Collected data:
Lemma within_trans i1 i2 i3 : within i1 i2 -> within i2 i3 -> within i1 i3.
Proof.
  intros H12 (H1 & H2 & H3). repeat split; by eapply in_set_trans.
Qed.

Lemma in_set_own i : in_set i (i_r i) = true /\ in_set i (i_e i) = true /\ in_set i (i_s i) = true.
Proof. apply within_refl. Qed.

Lemma setid_within i u : within i (do_setid i false u).2.
Proof.
  pose proof (in_set_own i) as (H1 & H2 & H3). unfold do_setid.
  case_if; [apply within_refl|]. case_if; [|apply within_refl].
  unfold within. simpl. bprop. destruct Eif0 as [->| ->]; auto.
Qed.

Lemma setreid_within i r e : within i (do_setreid i false r e).2.
Proof.
  pose proof (in_set_own i) as (H1 & H2 & H3). unfold do_setreid.
  cbn [negb]. rewrite !andb_true_r.
  destruct (_ && _ && _) eqn:Er; [apply within_refl|].
  destruct (_ && _ && _ && _) eqn:Ee; [apply within_refl|].
  assert (Hr : in_set i (if negb (r =? ID_KEEP) then r else i_r i) = true).
  { case_if; [|done]. unfold in_set. bprop. intuition congruence. }
  assert (He : in_set i (if negb (e =? ID_KEEP) then e else i_e i) = true).
  { case_if; [|done]. unfold in_set. bprop. intuition congruence. }
  unfold within. cbn [snd i_r i_e i_s]. split; [done|]. split; [done|]. by case_if.
Qed.
(* ===== verification/PublishProps.v ===== *)
(** * What the publication guarantees

    The invariant of [Publish]'s interleavings, and from it: a read that passed
    its re-check saw one committed structure, a writer edits a copy of the last
    committed one, and both a lone reader and a lone writer finish. *)

From S2P Require Import Prelude Publish.
From stdpp Require Import base list gmap.
From Stdlib Require Import ZArith Lia.

Open Scope Z_scope.

(** The structure the [k]th commit published, the initial one being the first. *)
Definition nth_commit (st : pub) (k : nat) : option (list Z) :=
  g_hist st !! (length (g_hist st) - k)%nat.

(** Every word read is that of the structure [snap]. *)
Definition reads_of (snap : list Z) (got : list (nat * Z)) : Prop :=
  Forall (fun e => snap !! e.1 = Some e.2) got.

(** The buffer [b] holds a committed structure no writer is filling. *)
Definition settled (st : pub) (b : bool) : Prop :=
  b = p_act st \/ p_writer st = WStored.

REQUIRED WORK:
Please provide an exact transcription of each line from the one holding "Definition settled (st" through the final line of the data above.

RESPONSE BOX:
Definition settled (st : pub) (b : bool) : Prop :=
  b = p_act st \/ p_writer st = WStored.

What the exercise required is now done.